Secondo i dati dell'ufficio studi della Cgia, nel 2013 il 24,9% delle famiglie con fonte principale da lavoro autonomo ha vissuto con un reddito disponibile inferiore a 9.456 euro annui, soglia di povertà calcolata dall’Istat. Praticamente una su quattro si è trovata in seria difficoltà economica. Per quelle con reddito da pensioni, il 20,9% ha percepito entro la fine dell'anno un reddito al di sotto della soglia di povertà, mentre per quelle dei lavoratori dipendenti il tasso si è attestato al 14,4%, quasi la metà rispetto al dato riferito alle famiglie degli autonomi. "Dopo quasi sette anni di crisi, il cosiddetto ceto medio produttivo è sempre più in affanno - fa notare il segretario della Cgia, Giuseppe Bortolussi - oggi è il corpo sociale che più degli altri è scivolato verso il baratro della povertà e dell’esclusione sociale". A differenza dei lavoratori dipendenti quando un autonomo chiude definitivamente bottega non dispone di alcuna misura di sostegno al reddito. Ad esclusione dei collaboratori a progetto che possono contare su un indennizzo una tantum, le partite Iva non usufruiscono dell’indennità di disoccupazione e di alcuna forma di cassaintegrazione. Una volta chiusa l’attività ci si rimette in gioco e si va alla ricerca di un nuovo lavoro. "Purtroppo non è facile trovarne un altro - denuncia Bortolussi - spesso l’età non più giovanissima e le difficoltà del momento costituiscono una barriera invalicabile al reinserimento, spingendo queste persone verso forme di lavoro completamente in nero".
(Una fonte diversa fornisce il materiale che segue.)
(** * DPC Sentinel X: scan orchestration and detection pipeline

    A shallow embedding of the scanning and detection code of the repository
    (core/scanner/quick_scan.py, deep_scan.py, custom_scan.py and
    core/detection/advanced_detection.py, ai_detection.py,
    signature_detection.py), followed by the properties proved about it.

    Conventions of the embedding:
    - Python ints are [Z]; Python floats are binary64 values ([PrimFloat]).
      Of [_calculate_entropy] only the integer part, the byte histogram, is
      embedded: numpy's float64 division, [log2] and [sum] are not;
    - Python dicts are finite maps from string keys to Python values;
    - a function that mutates the shared [results] list and [stats] dict, or
      that can raise, lives in the state-and-exception monad [M]: what was
      done to the shared objects before an exception stays done;
    - the file system is a tree of [node]s; a function that receives a path
      also receives the node the file system holds at that path, and every
      access it makes is appended to a log;
    - the digests of a file are attributes of the file ([hashlib] is not
      re-implemented); [os.path] is the POSIX one; a Python str is
      represented by its UTF-8 encoding;
    - [str.lower] is computed on text that is pure ASCII; on any other text
      it is whatever the interpreter's Unicode tables say, a function the
      embedding receives from outside ([unicode_lower]);
    - a Ctrl-C is delivered, as [KeyboardInterrupt], at the start of a loop
      iteration or of the [try] block of [run_custom_scan], or while an
      embedded [print] writes;
    - [logger] calls change nothing and are left out.  The [print] calls of
      custom_scan.py and signature_detection.py are embedded: each asks the
      console, which may answer with an exception (a closed pipe, text that
      standard output cannot encode, a Ctrl-C).  The [print] calls of
      quick_scan.py and deep_scan.py are left out: what is proved about
      these two describes runs whose prints succeed. *)

From Stdlib Require Import ZArith List String Ascii Bool Lia.
From Stdlib Require Import PrimFloat.
From Stdlib.Strings Require Byte.
From stdpp Require Import gmap strings list fin_maps.

#[local] Set Warnings "-inexact-float,-register-all".
#[local] Open Scope Z_scope.

(* ===================================================================== *)
(** * Part I: the embedding                                              *)
(* ===================================================================== *)

(** ** Python strings and [os.path] (POSIX flavour) *)

Module PyStr.

(** [str.lower] on text that is pure ASCII: A to Z become a to z. *)
Definition lower_ascii (c : ascii) : ascii :=
  let n := nat_of_ascii c in
  if ((65 <=? n) && (n <=? 90))%nat then ascii_of_nat (n + 32) else c.

Fixpoint ascii_lower (s : string) : string :=
  match s with
  | EmptyString => EmptyString
  | String c r => String (lower_ascii c) (ascii_lower r)
  end.

Fixpoint is_ascii (s : string) : bool :=
  match s with
  | EmptyString => true
  | String c r => (nat_of_ascii c <? 128)%nat && is_ascii r
  end.

(** [s.lower()].  On text with other characters Python follows the Unicode
    case mappings (which depend on the context of a character too):
    [unicode_lower] stands for them. *)
Definition lower (unicode_lower : string -> string) (s : string) : string :=
  if is_ascii s then ascii_lower s else unicode_lower s.

Definition startswith (p s : string) : bool := String.prefix p s.

Definition endswith (suffix s : string) : bool :=
  String.prefix (String.rev suffix) (String.rev s).

(** [needle in hay] for two strings. *)
Fixpoint contains (needle hay : string) : bool :=
  if String.prefix needle hay then true
  else match hay with
       | EmptyString => false
       | String _ r => contains needle r
       end.

(** [x in l] for a list of strings. *)
Definition in_list (x : string) (l : list string) : bool :=
  existsb (String.eqb x) l.

(** [sep.join(l)]. *)
Fixpoint join (sep : string) (l : list string) : string :=
  match l with
  | [] => EmptyString
  | [x] => x
  | x :: r => (x +:+ sep +:+ join sep r)%string
  end.

End PyStr.

Module OsPath.
Import PyStr.

Definition sep : string := "/".

(** [os.path.basename]: what follows the last separator. *)
Fixpoint basename (p : string) : string :=
  match p with
  | EmptyString => EmptyString
  | String _ r => if contains sep p then basename r else p
  end.

(** [os.path.join] of two components. *)
Definition join (a b : string) : string :=
  if startswith sep b then b
  else if (String.eqb a "" || endswith sep a)%bool then (a +:+ b)%string
  else (a +:+ sep +:+ b)%string.

(** Splits [s] at its last dot: [Some (before, from the dot on)]. *)
Fixpoint rsplit_dot (s : string) : option (string * string) :=
  match s with
  | EmptyString => None
  | String c r =>
      match rsplit_dot r with
      | Some (a, b) => Some (String c a, b)
      | None => if Ascii.eqb c "." then Some (EmptyString, s) else None
      end
  end.

Fixpoint all_dots (s : string) : bool :=
  match s with
  | EmptyString => true
  | String c r => Ascii.eqb c "." && all_dots r
  end.

Fixpoint all_slashes (s : string) : bool :=
  match s with
  | EmptyString => true
  | String c r => Ascii.eqb c "/" && all_slashes r
  end.

(** The extension half of [os.path.splitext]: the last dot of the base
    name starts the extension, unless only dots precede it. *)
Definition splitext_ext (p : string) : string :=
  match rsplit_dot (basename p) with
  | Some (stem, ext) => if all_dots stem then EmptyString else ext
  | None => EmptyString
  end.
Dalla Cgia di Mestre fanno notare che dal 2008 al primo semestre di quest’anno gli autonomi che hanno chiuso l’attività sono stati 348.400. Nello stesso periodo la contrazione è stata del 6,3%. La platea dei lavoratori dipendenti, invece, si è ridotta di oltre 662mila unità, ma in termini percentuali è diminuita "solo" del 3,8%. "È sempre più evidente a tutti che la precarietà nel mondo del lavoro si annida soprattutto tra il popolo delle partite Iva - prosegue Bortolussi - detto ciò, la questione non va affrontata mettendo gli uni contro gli altri, ipotizzando di togliere alcune garanzie ai lavoratori dipendenti per darle agli autonomi, ma allargando l’impiego di alcuni ammortizzatori sociali anche a questi ultimi che, almeno in parte, dovranno pagarseli". Bortolussi fa notare al premier Matteo Renzi che la legge di Stabilità "prevede pochissime misure a sostegno di questi lavoratori".

Il regime fiscale agevolato, per esempio, presenta molti ancora molti punti oscuri. Il taglio dell’Irap non interesserà le attività che non hanno dipendenti, mentre sembra ormai sfumata l’ipotesi di estendere anche agli autonomi il bonus degli 80 euro.